Chelsea tidak panik. Menit ke-67, gelandang serang mereka menerima bola di luar kotak penalti dan melepaskan tembakan voli yang spektakuler. Bola menghujam ke pojok kiri atas gawang Brighton tanpa bisa dijangkau kiper mereka. Gol spektakuler ini menyamakan kedudukan menjadi 3-3.
Pertandingan memasuki fase krusial. Kedua tim saling menyerang dengan intensitas tinggi. Martinez kembali dipaksa beraksi di menit ke-73, melakukan penyelamatan penting terhadap tendangan jarak dekat striker Brighton.
Lalu datang momen penentu. Menit ke-84, wasit memberikan hadiah tendangan penalti untuk Chelsea setelah striker mereka dilanggar di dalam kotak penalti. Palmer kembali menjadi eksekutor dan dengan dingin menceploskan bola ke sudut kanan bawah gawang. Chelsea unggul 4-3 dan skor tersebut bertahan hingga peluit akhir.

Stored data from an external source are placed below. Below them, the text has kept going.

Lemma lookfor_wp size s key : acc_wf s → NoDup (c_keys (a_list s)) →
  wp (scull_c_lookfor_device size key) s (λ r s',
    acc_wf s' ∧ NoDup (c_keys (a_list s')) ∧ acc_foreign s' = acc_foreign s ∧
    a_params s' = a_params s ∧
    a_sleeps s' = (if find_key key (a_list s) is Some _ then a_sleeps s else S (a_sleeps s)) ∧
    match r with
    | None => a_list s' = a_list s ∧ c_dev key (a_list s) = None
    | Some i => find_key key (a_list s') = Some i ∧
        ∀ k, c_dev k (a_list s') = if k =? key then Some (default (fresh_dev s zero_dev)
                                     (c_dev key (a_list s))) else c_dev k (a_list s)
    end).
Proof.
  intros W N. unfold scull_c_lookfor_device. wp_steps.
  destruct (find_key key (a_list s)) as [i|] eqn:Ef.
  { wp_steps. destruct (find_key_some _ _ _ Ef) as (x & _ & _ & Ed & _).
    split_and!; [done..|]. intros k. rewrite Ed. simpl.
    by destruct (Z.eqb_spec k key) as [->|]. }
  destruct (find_key_none _ _ Ef) as [Nk Dk].
  destruct (kmalloc size (a_heap s)) as [[l|] h'] eqn:Ek; wp_steps.
  - destruct (kmalloc_some_law _ _ _ _ Ek) as [Hfr Hlv].
    eapply wp_intro; [by apply trim_empty|]. wp_steps.
    edestruct (acc_wf_item s l h' key) as [W' F'];
      [done|apply (fresh_dev_wf s zero_dev W)|done|done|done|].
    split_and!; [exact W'| |exact F'|done..| |].
    + unfold c_keys in *. simpl. by constructor.
    + by rewrite Z.eqb_refl.
    + intros k. rewrite Dk, (Z.eqb_sym key). simpl. by destruct (k =? key).
  - pose proof (kmalloc_none_law _ _ _ Ek) as Hl. destruct W as [G D Nd O].
    split_and!; try done; [split; try done|].
    + intros x Hx. simpl. rewrite Hl. by apply O.
    + unfold acc_foreign. simpl. by rewrite Hl.
Qed.

Lemma alter_keys i d (l : list scull_listitem) :
  c_keys (alter (λ y, ListItem (li_loc y) (li_key y) d) i l) = c_keys l.
Proof.
  unfold c_keys. revert i. induction l as [|x l IH]; intros [|i]; try done.
  change (alter ?f (S i) (x :: l)) with (x :: alter f i l). by rewrite !fmap_cons, IH.
Qed.

Lemma c_open_wp size s tty f_flags : acc_wf s → NoDup (c_keys (a_list s)) →
  wp (scull_c_open size tty f_flags) s (λ r s',
    acc_wf s' ∧ NoDup (c_keys (a_list s')) ∧ acc_foreign s' = acc_foreign s ∧
    match tty with
    | None => r = - EINVAL ∧ s' = s
    | Some key =>
        (r = - ENOMEM ∧ a_list s' = a_list s ∧ c_dev key (a_list s) = None) ∨
        (r = 0 ∧ ∀ k, c_dev k (a_list s') =
           if k =? key then Some (c_opened s f_flags (c_dev key (a_list s)))
           else c_dev k (a_list s))
    end).
Proof.
  intros W N. unfold scull_c_open. destruct tty as [key|]; [|by wp_steps].
  apply wp_bind. eapply wp_mono; [|by apply lookfor_wp].
  intros [i|] s1 (W1 & N1 & F1 & Ep & _ & P); [|wp_step; by destruct P; auto 10].
  destruct P as [Ef P]. destruct (find_key_some _ _ _ Ef) as (x & Hx & Kx & Dx & A).
  apply wp_bind, wp_get. rewrite P, Z.eqb_refl in Dx. injection Dx as Dx.
  destruct (opened_wronly f_flags) eqn:Ew.
  - rewrite Hx. apply wp_bind. eapply wp_mono; [|by apply item_trim_wp].
    intros _ s2 (W2 & F2 & E2 & _). wp_step. rewrite E2. split_and!.
    + done.
    + by rewrite alter_keys.
    + congruence.
    + right. split; [done|]. intros k. rewrite A, P. destruct (k =? key); [|done].
      f_equal. unfold c_opened, fresh_dev. rewrite Ep, Ew, <- Dx.
      by destruct (c_dev key (a_list s)).
  - wp_steps. split_and!; [done..|]. right. split; [done|]. intros k. rewrite P.
    destruct (k =? key); [|done]. f_equal. unfold c_opened. rewrite Ew.
    by destruct (c_dev key (a_list s)).
Qed.

(** C23: scullpriv gives every terminal its own device: an open from terminal
    [key] finds the one device of [key], emptied when opened for writing only,
    or makes a fresh one; it leaves the devices of the other terminals alone,
    keeps the keys distinct and fails only without a terminal or memory. *)
Theorem scull_c_private size s tty f_flags :
  acc_wf s → NoDup (c_keys (a_list s)) →
  wp (scull_c_open size tty f_flags) s (λ r s',
    acc_wf s' ∧ NoDup (c_keys (a_list s')) ∧ acc_foreign s' = acc_foreign s ∧
    match tty with
    | None => r = - EINVAL ∧ s' = s
    | Some key =>
        (r = - ENOMEM ∧ a_list s' = a_list s ∧ c_dev key (a_list s) = None) ∨
        (r = 0 ∧ ∀ k, c_dev k (a_list s') =
           if k =? key then Some (c_opened s f_flags (c_dev key (a_list s)))
           else c_dev k (a_list s))
    end).
Proof. apply c_open_wp. Qed.

(** The first open from a terminal calls kmalloc(GFP_KERNEL), which may
    sleep, with scull_c_lock held; an open from a known terminal does not. *)
Theorem scull_c_sleeps_under_spinlock size s key :
  acc_wf s → NoDup (c_keys (a_list s)) →
  wp (scull_c_lookfor_device size key) s (λ _ s',
    a_sleeps s' = (if decide (key ∈ c_keys (a_list s)) then a_sleeps s else S (a_sleeps s))).
Proof.
  intros W N. eapply wp_mono; [|by apply (lookfor_wp size s key)].
  intros r s' (_ & _ & _ & _ & -> & _). destruct (find_key key (a_list s)) as [i|] eqn:E.
  - destruct (find_key_some _ _ _ E) as (x & Hx & Kx & _). rewrite decide_True; [done|].
    unfold c_keys. apply list_elem_of_fmap. exists x. split; [done|].
    by eapply list_elem_of_lookup_2.
  - destruct (find_key_none _ _ E). by rewrite decide_False.
Qed.

End priv.

(** ** Witnesses *)

Section examples.
Abbreviation st := (acc_st bump umap).

Definition empty_dev : scull_dev := ScullDev [] 2 2 0 0 false.
Definition acc0 : st :=
  AccSt (ScullParams 2 2 4) bump_init ∅ (SnglDev empty_dev 1) (UidDev empty_dev 0 0)
    (UidDev empty_dev 0 0) 0 [] 0.

Lemma empty_dev_wf : dev_wf empty_dev.
Proof. split; simpl; [by vm_compute|unfold LLONG_MAX; lia|constructor|constructor]. Qed.

Lemma acc0_wf : acc_wf acc0.
Proof.
  split; [by vm_compute| |constructor|intros ? []%elem_of_nil].
  repeat constructor; apply empty_dev_wf.
Qed.

Definition alice := Cred 100 100 false.
Definition bob := Cred 200 200 false.
Definition root := Cred 0 0 true.

Definition acc_of {A} (o : outcome (A * st)) : st :=
  match o with Ret (_, s) => s | Fault _ => acc0 end.

(** The second opener backs out while the first holds the device. *)
Lemma scull_s_exclusive_witness :
  ∃ s, rtc s_step ([SIdle; SIdle], acc0) ([SHeld; SFailing], s) ∧
    scull_s_available (a_sngl s) = -1 ∧ cnt is_held [SHeld; SFailing] <= 1.
Proof.
  set (s1 := acc_of (atomic_dec_and_test acc0)).
  set (s2 := acc_of (atomic_dec_and_test s1)).
  assert (R : rtc s_step ([SIdle; SIdle], acc0) ([SHeld; SFailing], s2)).
  { eapply rtc_l; [apply (ss_dec _ acc0 0%nat true s1); vm_compute; reflexivity|].
    eapply rtc_l; [apply (ss_dec _ s1 1%nat false s2); vm_compute; reflexivity|].
    apply rtc_refl. }
  exists s2. split; [exact R|]. split; [vm_compute; reflexivity|].
  exact (proj1 (scull_s_exclusive [SIdle; SIdle] acc0 [SHeld; SFailing] s2 acc0_wf eq_refl
    ltac:(unfold INT_MAX; simpl; lia) ltac:(repeat constructor) R)).
Defined.

(** Alice holds the device: Bob is refused. *)
Lemma scull_u_policy_witness :
  ∃ s, rtc u_step ([], acc0) ([alice], s) ∧ ud_count (a_u s) = 1 ∧
    wp (scull_u_open bob 0) s (λ r s', r = - EBUSY ∧ s' = s).
Proof.
  set (s1 := acc_of (scull_u_open alice 0 acc0)).
  assert (R : rtc u_step ([], acc0) ([alice], s1)).
  { eapply rtc_l; [apply (us_open [] acc0 alice 0 0 s1);
      [unfold INT_MAX; simpl; lia|vm_compute; reflexivity]|]. apply rtc_refl. }
  destruct (scull_u_policy acc0 [alice] s1 acc0_wf eq_refl R) as (C & _ & O).
  exists s1. split; [exact R|]. split; [exact C|].
  exact (O bob 0 ltac:(unfold INT_MAX; simpl; lia)).
Defined.

(** Bob sleeps while Alice has the device. *)
Lemma scull_w_no_lost_wakeup_witness :
  ∃ s, rtc w_step ([WThread alice false WStart; WThread bob false WStart], acc0)
         ([WThread alice false WHeld; WThread bob false WSched], s) ∧
    ud_count (a_w s) = 1.
Proof.
  set (s1 := acc_of (scull_w_try alice acc0)).
  assert (R : rtc w_step ([WThread alice false WStart; WThread bob false WStart], acc0)
         ([WThread alice false WHeld; WThread bob false WSched], s1)).
  { eapply rtc_l; [apply (ws_try _ acc0 0%nat (WThread alice false WStart) true s1);
      [reflexivity|left; reflexivity|vm_compute; reflexivity]|].
    eapply rtc_l; [apply (ws_try _ s1 1%nat (WThread bob false WStart) false s1);
      [reflexivity|left; reflexivity|vm_compute; reflexivity]|].
    eapply rtc_l; [apply (ws_check _ s1 1%nat (WThread bob false WPrep)); reflexivity|].
    apply rtc_refl. }
  exists s1. split; [exact R|].
  exact (proj1 (scull_w_no_lost_wakeup [WThread alice false WStart; WThread bob false WStart]
    acc0 [WThread alice false WHeld; WThread bob false WSched] s1 acc0_wf eq_refl
    ltac:(unfold INT_MAX; simpl; lia) ltac:(repeat constructor) R)).
Defined.

Definition acc_c : st := acc_of (scull_c_open 200 (Some 5) 0 acc0).

(** Two terminals, two devices. *)
Lemma scull_c_private_witness :
  c_keys (a_list acc_c) = [5] ∧
  wp (scull_c_open 200 (Some 7) 0) acc0 (λ r s', NoDup (c_keys (a_list s'))).
Proof.
  split; [vm_compute; reflexivity|].
  eapply wp_mono; [|apply (scull_c_private 200 acc0 (Some 7) 0 acc0_wf); constructor].
  intros r s' (_ & N & _). exact N.
Defined.

Lemma scull_c_sleeps_under_spinlock_witness :
  wp (scull_c_lookfor_device 200 5) acc0 (λ _ s', a_sleeps s' = 1%nat).
Proof.
  apply (scull_c_sleeps_under_spinlock 200 acc0 5 acc0_wf). constructor.
Defined.

End examples.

Analisis Debut Emiliano Martinez
Debut Martinez bersama Chelsea berlangsung kurang ideal. Kiper asal Argentina yang didatangkan dengan nilai transfer signifikan dari Aston Villa ini kebobolan tiga gol dari lima tembakan on target yang dilepaskan Brighton. Meskipun demikian, Martinez juga menunjukkan beberapa penyelamatan penting yang mencegah skor lebih telat.
"Saya datang ke Chelsea untuk membantu tim meraih kemenangan. Debut hari ini tidak sempurna, tapi yang penting kami menang. Saya akan terus bekerja keras untuk beradaptasi dengan sistem permainan tim," kata Martinez setelah pertandingan.
Statistik Pertandingan Lengkap:
Chelsea menyelesaikan pertandingan dengan penguasaan bola 54% berbanding 46% Brighton. Total tembakan Chelsea mencapai 14 dengan 9 mengenai target, sedangkan Brighton melepaskan 11 tembakan dengan 5 on target. Dalam hal passing accuracy, Chelsea mencatatkan 89% dibandingkan Brighton yang mencapai 84%.
Pelatih Chelsea dalam konferensi pers mengungkapkan kepuasannya atas hasil pertandingan despite concede three goals. Kemenangan ini membawa Chelsea naik ke posisi keempat klasemen Liga Inggris dengan koleksi 12 poin dari enam pertandingan. Sementara Brighton harus puas berada di posisi ke-12 dengan enam poin.
Pertandingan ini menjadi bukti bahwa lini pertahanan Chelsea masih membutuhkan waktu untuk menemukan konsistensi, terutama dengan kehadiran Martinez yang masih beradaptasi. Namun, lini serang The Blues yang mampu mencetak empat gol menunjukkan kekuatan ofensif yang luar biasa dan menjadi modal penting untuk menghadapi pertandingan-pertandingan接下来的 di musim ini.